CONNECT 2006- Youth Ministry Conference, Milwaukee, WI – March 4
I’m back in Milwaukee March 04 for a Youth Ministry training event called “CONNECT 2006.”
The Conference will be at Elmbrook Church but it’s actually hosted by a number of youth ministry leaders in the area.
Maybe that’s why I like it so much.
I think the event is an expression of a collaborated effort of area leaders seeking to learn from each other, and spur each other on to serve the teenage community. It may not be too late to register for the event, so give Jen- Youth Min Coordinator, at Elmbrook a call if you’d like more information.
I’m looking forward to doing my seminar: Postmodernism in Youth Ministry: Embrace or Resist?
I’ll share more on this event in a later post, but I’m wondering if any of you have your own thoughts on the subject.
Ryan Bolger from Fuller seems to think that “youth ministry” doesn’t fit in a post-modern context because the church needs to emphasize a multi-generational approach. Mark Riddle has some thoughts on the topic, too.
Tell me what you think or are wrestling with, especially if you are a youth pastor, planning to be a youth pastor, or are doing youth ministry...
4 Comments:
I read Ryan's rant on the subject, and to some extent I agree with what he had to say. But I'm a youth pastor myself, so it deffinately led to some thinking. I think that a youth pastor can't try to be "emergent" or "postmodern" just because he or she wants to, but only if that is truly who he or she is and truly who the community is.
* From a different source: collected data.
Lemma agrees_bind {A B} (m : comp t A) (k : A -> comp t B) s a o :
  agrees (m s) o -> (forall x s' a', o = Some a' -> m s = Ok (x, s') -> refines s' a' -> agrees (k x s') a) ->
  (o = None -> a = None) -> agrees ((x ← m; k x) s) a.
Proof.
  intros Hm Hk Hn. unfold mbind, comp_bind. destruct o as [a'|].
  - destruct Hm as (x & s' & E & H'). rewrite E. by eapply Hk.
  - destruct Hm as (f & -> & Hf). rewrite Hn by done. by exists f.
Qed.
Lemma op_refines o s a : refines s a -> agrees (run_op o s) (op_spec o a).
Proof.
  intros H. destruct o as [c|]; cbn [run_op op_spec]; [by apply call_refines|].
  eapply agrees_bind; [by apply serve_refines| |done]. intros x s' a' -> _ H'. by exists tt, s'.
Qed.
Lemma ops_refines l : forall s a, refines s a -> agrees (run_ops l s) (ops_spec l a).
Proof.
  induction l as [|o l IH]; intros s a H; cbn [run_ops ops_spec]; [by exists tt, s|].
  eapply agrees_bind; [by apply op_refines| |by intros ->]. intros x s' a' -> _ H'. by apply IH.
Qed.
Lemma create_refines h : dom h = objs -> map_Forall fresh h -> refines (create h) (mkSpec [] 0 ∅).
Proof.
  intros Hd Hf. split; try done.
  - exists []. repeat split; constructor.
  - intros p e He. rewrite (Hf p e He). split; try done. by intros ?%elem_of_nil.
Qed.

(** ** Running to a tick *)

(** The events up to the tick [w] are served in order, then the clock is at [w]. *)
Inductive served (w : Z) : spec -> option spec -> Prop :=
  | served_end a : Forall (fun x => w < x.1.1) (order a) -> served w a (Some (a <| now := w |>))
  | served_one a a' r x l : order a = x :: l -> x.1.1 <= w -> serve_spec a = Some a' -> served w a' r -> served w a r
  | served_fault a x l : order a = x :: l -> x.1.1 <= w -> serve_spec a = None -> served w a None.
(** The handlers schedule only after the current tick. *)
Definition later (t : Z) (c : call) : Prop :=
  match c with Schedule _ w | Reschedule _ w _ => t < w | _ => True end.

(** The events due now, and a bound on the events served up to [w]. *)
Definition due (a : spec) : list item := filter (fun x => x.1.1 = now a) (order a).
Definition bound (w : Z) (a : spec) : Z :=
  let n := Z.of_nat (size objs) in
  ((w - now a) * n + Z.of_nat (length (due a))) * (n + 1) + Z.of_nat (length (order a)).

Lemma due_place t k p l : t < k.1 -> filter (fun x : item => x.1.1 = t) (place k p l) = filter (fun x => x.1.1 = t) l.
Proof.
  intros Hk. induction l as [|x l IH]; cbn [place].
  - rewrite filter_cons, decide_False by (cbn; lia). done.
  - destruct (klt x.1 k); [|rewrite (filter_cons _ (k, p)), decide_False by (cbn; lia); done].
    rewrite !filter_cons, IH. done.
Qed.
Lemma due_drop t p l : (length (filter (fun x : item => x.1.1 = t) (drop_item p l)) <= length (filter (fun x => x.1.1 = t) l))%nat.
Proof.
  assert (filter (fun x : item => x.1.1 = t) (drop_item p l) = drop_item p (filter (fun x => x.1.1 = t) l)) as ->.
  { unfold drop_item. rewrite !list_filter_filter. apply list_filter_iff. tauto. }
  apply length_filter.
Qed.
Lemma call_due c a a' : later (now a) c -> call_spec c a = Some a' ->
  now a' = now a /\ (length (due a') <= length (due a))%nat.
Proof.
  unfold due. intros Hl. destruct c as [p w|p|p w always|p]; cbn [call_spec later] in *.
  - destruct (_ && _); [|done]. intros [= <-]. split; [done|]. cbn [order now over]. by rewrite due_place.
  - destruct (bool_decide _); [|done]. intros [= <-]. split; [done|]. apply due_drop.
  - destruct (_ && _); [|done]. intros [= <-]. split; [done|]. cbn [order now over]. rewrite due_place by done. apply due_drop.
  - destruct (bool_decide _); [|done]. by intros [= <-].
Qed.
Lemma calls_due l : forall a a', Forall (later (now a)) l -> calls_spec l a = Some a' ->
  now a' = now a /\ (length (due a') <= length (due a))%nat.
Proof.
  induction l as [|c l IH]; intros a a' Hl; cbn [calls_spec]; [by intros [= <-]|]. apply Forall_cons_1 in Hl as [Hc Hl].
  destruct (call_spec c a) as [a1|] eqn:E; [|done]. destruct (call_due c a a1 Hc E) as [Hn Hd]. rewrite <- Hn in Hl.
  intros Ha'. destruct (IH a1 a' Hl Ha') as [Hn' Hd']. split; [congruence|lia].
Qed.
Lemma order_size s a : refines s a -> (length (order a) <= size objs)%nat.
Proof.
  intros H. assert (length (order a) = length (pending a)) as -> by (unfold pending; by rewrite length_fmap). assert (NoDup (pending a)) as Hn by (eapply queue_nodup; apply H).
  rewrite <- (size_list_to_set (C := gset ptr) (pending a) Hn). apply subseteq_size. intros p. rewrite elem_of_list_to_set.
  by eapply pending_object.
Qed.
It would be kinda like a Purpose Driven toting church saying, "Now we're going to become emergent." Or Jerry Falwell saying he's suddenly going to become postmodern (ok, just kidding)...
But I think Youth Pastors can approach their ministry with a intergenerational approach, rather than creating two extremes with yes, modern yps, and no, postmodern yps. I think the role of the youth pastor needs to continue to move forward. It's an innovation of the 80s. What's next for it? What's the next innovation that will meet the needs of emerging generations and communicate in ways that they are able to hear.
Maybe we need post-youth pastors.
I am wrestling with learning how to do a more emergent-type youth ministry when virtually all the youth ministry resources that are published are from a very modern perspective. There's very little mystery or opportunity for rich experience in the typical "sex, drugs, and rock'n'roll" curriculums.
Even those on spiritual practices are very linear and modern in their approach - Here's how to pray with the ACTS model, here's how to have a quiet time, here's these one or two verses ripped completely out of context that show that you should tithe...
It definitely spurs my creativity, but it leaves me frustrated as well.
I'm not sure yet but I'll probably see there.
As for post-modernism, I'm not very familiar with that but I would like to get educated about it. It seems as though it is time for a change because in a lot of issues I think we've all gotten it wrong. Do you know of any websites to go to get familiar with this.
-Youth Pastor to be someday soon I hope.
i'm not sure that post-modernism is an "approach" to youth ministry. i think it is just the reality in which we exist. i have ministered on a large college campus, as well as a small-town wisconsin mailine church...and now as a volunteer at a free church and public school teacher. everywhere i go, i see kids speaking, acting, and living within this pluralist, postmodern worldview. i don't really think it is good or bad...it just sort of is. (if you don't believe me, try to get a teenager not steeped in evangelicalism to admit certain things are inherently "wrong.")
i guess we have to ask ourselves if we want to meet them where they are, or if we want to ask them to "be" something else. (maybe i betrayed my bias there...)
i like jim's idea about "post" youth pastors. i find myself being "post" just about everything, which is sort of frustrating at times.
the funny part is, i think lots of emergent, postmodern folks misunderstand the label as having more to do with your clothes, hair, music, and cussing preferences than an actual way of looking at the world.
i am looking forward to listening to/meeting you this weekend.